- What is expected
Every line of the records that holds the word "dflt" should be copied out.

[Stored data]
(** [requests.post(url, headers=headers, data=data)] *)
Definition requests_post_data (u : string) (h : ref) (d : string) : M Response :=
  call POST u h None (Some d) None.

(** [requests.post(url, headers=headers, json=j)] *)
Definition requests_post_json (u : string) (h : ref) (j : value) : M Response :=
  call POST u h None None (Some j).

(** ** Operations on parsed bodies *)

(** [k in v] *)
Definition py_in (k : string) (v : value) : M bool :=
  match v with
  | PyDict d => mret (bool_decide (is_Some (d !! k)))
  | PyList l =>
      mret (existsb (fun x => match x with PyStr s => String.eqb s k | _ => false end) l)
  | PyStr s => mret (substring_of k s)
  | _ => raise (InterpError (not_a_container v))
  end.

(** [v.get(k)] and [v.get(k, dflt)]; the first is [py_get v k PyNone]. *)
Definition py_get (v : value) (k : string) (dflt : value) : M value :=
  match v with
  | PyDict d => mret (default dflt (d !! k))
  | _ => raise (InterpError (no_attribute v "get"))
  end.

(** [v[k]] for a [str] key. *)
Definition py_getitem_str (v : value) (k : string) : M value :=
  match v with
  | PyDict d =>
      match d !! k with
      | Some x => mret x
      | None => raise (InterpError (bad_subscript v (PyStr k)))
      end
  | _ => raise (InterpError (bad_subscript v (PyStr k)))
  end.

(** [v[i]] for an [int] index. *)
Definition py_getitem_int (v : value) (i : Z) : M value :=
  match v with
  | PyList l =>
      match index_seq l i with
      | Some x => mret x
      | None => raise (InterpError (bad_subscript v (PyInt i)))
      end
  | PyStr s =>
      match index_seq (code_points s) i with
      | Some c => mret (PyStr c)
      | None => raise (InterpError (bad_subscript v (PyInt i)))
      end
  | _ => raise (InterpError (bad_subscript v (PyInt i)))
  end.

(** ** The methods of [SolarZAPI] *)

Section Client.

Context (rt : Runtime).

(** [str(v)], which is what [f"{v}"] inserts. *)
Definition str (v : value) : string :=
  match v with
  | PyNone => "None"
  | PyBool b => str_bool b
  | PyInt n => pretty n
  | PyStr s => s
  | _ => str_other rt v
  end.

(** [str(e)] for a caught exception. *)
Definition str_exn (e : exn) : string :=
  match e with
  | RequestException msg => msg
  | OtherException msg => msg
  | InterpError ie => error_text rt ie
  end.

Definition init : SolarZAPI :=
  {| base_url := "https://app.solarz.com.br";
     usina_id := PyNone;
     usina_uuid := PyNone;
     headers :=
       {[ "Accept" := "application/json";
          "Content-Type" := "application/json";
          "User-Agent" := "Mozilla/5.0 (Windows NT 10.0; Win64; x64) AppleWebKit/537.36 (KHTML, like Gecko) Chrome/128.0.0.0 Safari/537.36" ]} |}.

(** The interpreter state right after [SolarZAPI()]. *)
Definition fresh : World :=
  {| self := init; locals := []; sent := []; stdout := [] |}.

Definition authenticate (username password : string) : M value :=
  s ← get_self;
  let url := base_url s +:+ "/cliente/authenticate" in
  headers ← copy_headers;
  let payload :=
    PyDict {[ "username" := PyStr username; "password" := PyStr password ]} in
  try_except
    (body ← lift (json_dumps rt payload);
     response ← requests_post_data url headers body;
     response_data ← lift (json response);
     if status_code response =? 200 then
       has_token ← py_in "token" response_data;
       if has_token : bool then
         token ← py_get response_data "token" PyNone;
         headers_setitem "Authorization" ("Bearer " +:+ str token);;
         print "Autenticação bem-sucedida!";;
         mret (PyBool true)
       else
         print "Token de autenticação não encontrado na resposta.";;
         mret PyNone
     else
       has_error ← py_in "error" response_data;
       if has_error : bool then
         err ← py_getitem_str response_data "error";
         print ("Erro na autenticação: " +:+ str err);;
         mret PyNone
       else
         print ("Erro inesperado: " +:+ pretty (status_code response) +:+ " - "
                +:+ text response);;
         mret PyNone)
    (fun e => print ("Erro ao tentar autenticar: " +:+ str_exn e);; mret PyNone)
    (fun e => print ("Erro inesperado: " +:+ str_exn e);; mret PyNone).

Definition get_client_context : M value :=
  s ← get_self;
  let url := base_url s +:+ "/cliente/context" in
  headers ← copy_headers;
  try_except
    (response ← requests_get url headers;
     if status_code response =? 200 then
       client_context ← lift (json response);
       print "Contexto do cliente obtido com sucesso!";;
       usinas ← py_get client_context "usinas" (PyList []);
       (if truthy usinas then
          first ← py_getitem_int usinas 0;
          id ← py_get first "id" PyNone;
          modify_self (set_usina_id id);;
          first ← py_getitem_int usinas 0;
          uuid ← py_get first "uuid" PyNone;
          modify_self (set_usina_uuid uuid);;
          s ← get_self;
          print ("UUID da usina armazenado: " +:+ str (usina_uuid s));;
          s ← get_self;
          print ("ID da usina armazenado: " +:+ str (usina_id s))
        else
          print "Nenhuma usina encontrada para este cliente.");;
       mret client_context
     else
       print ("Erro ao obter o contexto do cliente: "
              +:+ pretty (status_code response) +:+ " - " +:+ text response);;
       mret PyNone)
    (fun e => print ("Erro ao tentar obter o contexto do cliente: " +:+ str_exn e);;
              mret PyNone)
    (fun e => print ("Erro inesperado: " +:+ str_exn e);; mret PyNone).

- Expected output
(** [v.get(k)] and [v.get(k, dflt)]; the first is [py_get v k PyNone]. *)
Definition py_get (v : value) (k : string) (dflt : value) : M value :=
  | PyDict d => mret (default dflt (d !! k))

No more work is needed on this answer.